(Beginning of RECORDS TO USE)

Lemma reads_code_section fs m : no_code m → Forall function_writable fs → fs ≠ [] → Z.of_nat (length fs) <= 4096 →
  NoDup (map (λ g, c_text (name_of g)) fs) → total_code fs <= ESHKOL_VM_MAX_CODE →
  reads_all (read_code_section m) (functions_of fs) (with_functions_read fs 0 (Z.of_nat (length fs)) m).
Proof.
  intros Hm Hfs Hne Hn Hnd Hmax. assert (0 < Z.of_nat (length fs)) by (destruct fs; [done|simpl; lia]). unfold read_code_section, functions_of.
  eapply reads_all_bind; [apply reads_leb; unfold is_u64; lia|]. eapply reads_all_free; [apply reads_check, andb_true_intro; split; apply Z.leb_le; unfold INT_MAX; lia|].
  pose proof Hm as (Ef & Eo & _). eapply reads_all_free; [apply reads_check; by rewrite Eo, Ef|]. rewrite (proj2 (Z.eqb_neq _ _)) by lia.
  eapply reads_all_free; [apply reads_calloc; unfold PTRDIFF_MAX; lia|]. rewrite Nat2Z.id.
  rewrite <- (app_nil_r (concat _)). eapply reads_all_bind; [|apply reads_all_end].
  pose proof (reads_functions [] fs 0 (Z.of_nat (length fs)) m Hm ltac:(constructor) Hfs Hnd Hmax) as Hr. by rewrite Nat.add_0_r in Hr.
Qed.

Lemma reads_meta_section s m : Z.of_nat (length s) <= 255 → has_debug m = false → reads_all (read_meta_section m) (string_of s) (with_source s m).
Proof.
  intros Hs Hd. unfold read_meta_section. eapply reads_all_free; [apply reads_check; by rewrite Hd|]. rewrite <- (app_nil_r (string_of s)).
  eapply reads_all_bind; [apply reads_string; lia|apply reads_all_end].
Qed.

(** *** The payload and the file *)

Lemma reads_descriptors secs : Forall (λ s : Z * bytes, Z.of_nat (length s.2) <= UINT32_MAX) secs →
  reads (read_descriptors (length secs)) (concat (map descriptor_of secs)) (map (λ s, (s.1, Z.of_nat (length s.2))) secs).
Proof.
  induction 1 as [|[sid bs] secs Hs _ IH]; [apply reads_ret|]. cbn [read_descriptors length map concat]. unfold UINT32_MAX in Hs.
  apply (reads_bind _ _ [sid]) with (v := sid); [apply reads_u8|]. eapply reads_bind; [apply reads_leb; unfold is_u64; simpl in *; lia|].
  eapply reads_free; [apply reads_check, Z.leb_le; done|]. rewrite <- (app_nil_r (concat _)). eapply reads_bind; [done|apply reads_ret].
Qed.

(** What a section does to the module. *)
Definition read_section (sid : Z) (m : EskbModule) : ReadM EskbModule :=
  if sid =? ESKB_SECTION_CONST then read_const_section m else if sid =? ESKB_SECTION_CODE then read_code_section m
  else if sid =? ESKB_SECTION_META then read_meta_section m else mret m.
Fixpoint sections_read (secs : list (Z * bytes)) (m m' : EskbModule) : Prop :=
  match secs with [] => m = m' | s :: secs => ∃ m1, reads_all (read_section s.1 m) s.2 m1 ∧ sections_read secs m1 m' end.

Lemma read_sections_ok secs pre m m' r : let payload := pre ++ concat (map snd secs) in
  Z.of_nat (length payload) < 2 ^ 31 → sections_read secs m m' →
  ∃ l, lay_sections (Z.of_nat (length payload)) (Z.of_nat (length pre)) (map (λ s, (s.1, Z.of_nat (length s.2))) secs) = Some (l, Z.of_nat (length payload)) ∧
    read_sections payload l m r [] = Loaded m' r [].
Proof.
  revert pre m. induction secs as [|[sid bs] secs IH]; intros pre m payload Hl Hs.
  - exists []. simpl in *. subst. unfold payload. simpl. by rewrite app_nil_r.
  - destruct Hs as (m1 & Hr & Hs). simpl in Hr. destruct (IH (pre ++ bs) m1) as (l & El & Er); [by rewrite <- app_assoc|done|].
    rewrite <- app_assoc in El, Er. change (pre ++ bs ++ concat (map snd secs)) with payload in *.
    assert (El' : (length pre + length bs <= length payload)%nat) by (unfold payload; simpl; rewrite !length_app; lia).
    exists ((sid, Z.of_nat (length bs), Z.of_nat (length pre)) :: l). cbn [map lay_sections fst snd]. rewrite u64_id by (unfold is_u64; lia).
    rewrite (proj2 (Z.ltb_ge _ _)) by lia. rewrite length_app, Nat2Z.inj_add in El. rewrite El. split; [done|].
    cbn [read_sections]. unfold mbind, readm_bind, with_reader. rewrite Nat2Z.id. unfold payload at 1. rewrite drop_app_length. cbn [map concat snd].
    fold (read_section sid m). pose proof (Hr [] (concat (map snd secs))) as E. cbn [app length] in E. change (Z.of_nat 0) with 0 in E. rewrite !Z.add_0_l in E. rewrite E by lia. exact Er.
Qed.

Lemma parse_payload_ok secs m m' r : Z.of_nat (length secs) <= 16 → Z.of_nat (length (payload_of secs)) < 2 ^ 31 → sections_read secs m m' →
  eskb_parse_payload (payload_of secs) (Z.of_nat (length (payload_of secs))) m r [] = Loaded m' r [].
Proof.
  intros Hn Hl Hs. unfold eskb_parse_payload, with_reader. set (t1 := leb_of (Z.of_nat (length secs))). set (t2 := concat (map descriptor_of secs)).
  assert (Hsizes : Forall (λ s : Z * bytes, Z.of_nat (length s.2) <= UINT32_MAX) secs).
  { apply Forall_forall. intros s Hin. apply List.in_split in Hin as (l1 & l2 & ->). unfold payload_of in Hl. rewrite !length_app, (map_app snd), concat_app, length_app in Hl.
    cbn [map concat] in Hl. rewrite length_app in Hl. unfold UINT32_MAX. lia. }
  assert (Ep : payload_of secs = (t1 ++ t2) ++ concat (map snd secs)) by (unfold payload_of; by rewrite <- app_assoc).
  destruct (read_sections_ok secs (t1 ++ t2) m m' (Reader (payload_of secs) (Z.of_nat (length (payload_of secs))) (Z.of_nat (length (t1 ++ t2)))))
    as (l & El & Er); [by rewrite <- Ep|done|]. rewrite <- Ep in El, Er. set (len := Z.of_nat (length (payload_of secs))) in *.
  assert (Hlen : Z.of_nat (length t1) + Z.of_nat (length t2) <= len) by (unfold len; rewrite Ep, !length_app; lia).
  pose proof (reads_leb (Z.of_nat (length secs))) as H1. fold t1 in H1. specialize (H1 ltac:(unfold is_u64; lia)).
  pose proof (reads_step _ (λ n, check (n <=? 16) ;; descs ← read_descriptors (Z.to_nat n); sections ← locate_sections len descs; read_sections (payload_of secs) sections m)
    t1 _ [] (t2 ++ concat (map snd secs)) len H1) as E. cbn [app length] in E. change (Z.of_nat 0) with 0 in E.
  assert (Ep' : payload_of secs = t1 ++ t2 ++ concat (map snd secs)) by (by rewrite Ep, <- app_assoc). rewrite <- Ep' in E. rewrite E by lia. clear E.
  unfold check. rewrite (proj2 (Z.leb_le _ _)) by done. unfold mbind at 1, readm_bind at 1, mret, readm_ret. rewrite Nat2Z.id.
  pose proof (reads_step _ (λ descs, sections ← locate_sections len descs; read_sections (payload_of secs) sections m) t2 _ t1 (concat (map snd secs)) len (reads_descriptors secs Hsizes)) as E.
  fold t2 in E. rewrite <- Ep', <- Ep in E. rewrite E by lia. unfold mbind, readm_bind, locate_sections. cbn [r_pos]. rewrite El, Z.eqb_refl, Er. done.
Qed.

(End of RECORDS TO USE)

* TASK GOAL: In the listing above, find the line with "Fixpoint sections_read (secs" and the line with "Lemma read_sections_ok secs", then print exactly those lines and every line between them.

* RESPONSE:
Fixpoint sections_read (secs : list (Z * bytes)) (m m' : EskbModule) : Prop :=
  match secs with [] => m = m' | s :: secs => ∃ m1, reads_all (read_section s.1 m) s.2 m1 ∧ sections_read secs m1 m' end.

Lemma read_sections_ok secs pre m m' r : let payload := pre ++ concat (map snd secs) in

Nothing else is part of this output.